YOUR GOAL: Make an exact copy of the lines starting at the top of the listing below and ending at the line that contains "Implicit Types (w", inclusive.

EXTRACTED ENTRIES below:

(* ===== verification/InternalTheorems.v ===== *)
(** * The node agent converges.

    Rounds of the node agent's reconcile and of the garbage collector replace an
    ExtendedDaemonSet by a DaemonSet that runs what is desired, or the other way
    round, and then change nothing any more. *)

From Stdlib Require Import ZArith Ascii Lia.
From stdpp Require Import base gmap strings list.
From S2P Require Import Prelude GoRun Cluster Status Profiles Remote FleetData PodMerger Untaint Objects Override.
From S2P Require Import Workloads Migration MigrationTheorems MigrationRounds InternalWorkloads InternalFacts.
From S2P Require Import InternalComponents InternalAgent.

Implicit Types (w : World) (o : WorkloadObject).

(** ** The checksum of ConfigMaps does not depend on the workloads *)

Section Checksum.
Context (configMaps : NamespacedName → configMapContent + error).

Fixpoint readContents (namespace : string) (names : list string) (contents : gmap string configMapContent) :
    gmap string configMapContent + error :=
  match names with
  | [] => inl contents
  | n :: names =>
      match configMaps (namespace, n) with
      | inl cm => readContents namespace names (<[n := cm]> contents)
      | inr err => if IsNotFound err then readContents namespace names contents else inr err
      end
  end.

Definition checksummed (namespace : string) (pod : PodTemplateSpec json) : PodTemplateSpec json + error :=
  let names := referencedConfigMapNames pod in
  if bool_decide (length names = 0) then inl pod
  else match readContents namespace names ∅ with
       | inr err => inr err
       | inl contents =>
           if bool_decide (size contents = 0) then inl pod
           else inl (set_pod_Annotations
                  (Some (<[ConfigMapsChecksumAnnotationKey := hashConfigMapContents contents]> (default ∅ (pod_Annotations pod)))) pod)
       end.

Definition outcomeOf {A} (r : A + error) : outcome A := match r with inl a => Ret a | inr e => Fail e end.

Lemma wp_readConfigMaps namespace names contents (Q : World → outcome (gmap string configMapContent) → Prop) w :
  (∀ n, Q (set_w_Calls n w) (outcomeOf (readContents namespace names contents))) →
  wp (readConfigMaps noFault configMaps namespace names contents) Q w.
Proof.
  revert contents w. induction names as [|n names IH]; intros contents w HQ.
  - apply wp_ret. specialize (HQ (w_Calls w)). by destruct w.
  - cbn. apply wp_bind, wp_attempt, wp_call_ok. intros k. cbn in *. destruct (configMaps (namespace, n)) as [cm|err]; cbn.
    + apply IH. intros k'. apply HQ.
    + destruct (IsNotFound err); [apply IH; intros k'; apply HQ|]. apply wp_fail. apply HQ.
Qed.

Lemma wp_annotateConfigMapsChecksum namespace pod (Q : World → outcome (PodTemplateSpec json) → Prop) w :
  (∀ n, Q (set_w_Calls n w) (outcomeOf (checksummed namespace pod))) →
  wp (annotateConfigMapsChecksum noFault configMaps namespace pod) Q w.
Proof.
  unfold annotateConfigMapsChecksum, checksummed. intros HQ. case_bool_decide as Hlen.
  - apply wp_ret. specialize (HQ (w_Calls w)). by destruct w.
  - apply wp_bind, wp_readConfigMaps. intros n. destruct (readContents _ _ _) as [contents|err]; cbn in *; [|apply HQ].
    case_bool_decide; apply wp_ret, HQ.
Qed.

(** The workload with the checksum, where that is asked for. *)
Definition checkedWorkload (enabled : bool) (namespace : string) o : WorkloadObject + error :=
  if enabled
  then match checksummed namespace (tpl_Pod (template o)) with
       | inl pod => inl (set_template (set_tpl_Pod pod (template o)) o)
       | inr err => inr err
       end
  else inl o.

Lemma wp_withChecksum enabled ddai o (Q : World → outcome WorkloadObject → Prop) w :
  (∀ n, Q (set_w_Calls n w) (outcomeOf (checkedWorkload enabled (own_Namespace ddai) o))) →
  wp (withChecksum noFault configMaps enabled ddai o) Q w.
Proof.
  unfold withChecksum, checkedWorkload. intros HQ. destruct enabled.
  - apply wp_bind, wp_annotateConfigMapsChecksum. intros n. specialize (HQ n).
    destruct (checksummed _ _); cbn in *; [by apply wp_ret|apply HQ].
  - apply wp_ret. specialize (HQ (w_Calls w)). by destruct w.
Qed.
End Checksum.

End of EXTRACTED ENTRIES.

EXERCISE ANSWER:
(* ===== verification/InternalTheorems.v ===== *)
(** * The node agent converges.

    Rounds of the node agent's reconcile and of the garbage collector replace an
    ExtendedDaemonSet by a DaemonSet that runs what is desired, or the other way
    round, and then change nothing any more. *)

From Stdlib Require Import ZArith Ascii Lia.
From stdpp Require Import base gmap strings list.
From S2P Require Import Prelude GoRun Cluster Status Profiles Remote FleetData PodMerger Untaint Objects Override.
From S2P Require Import Workloads Migration MigrationTheorems MigrationRounds InternalWorkloads InternalFacts.
From S2P Require Import InternalComponents InternalAgent.

Implicit Types (w : World) (o : WorkloadObject).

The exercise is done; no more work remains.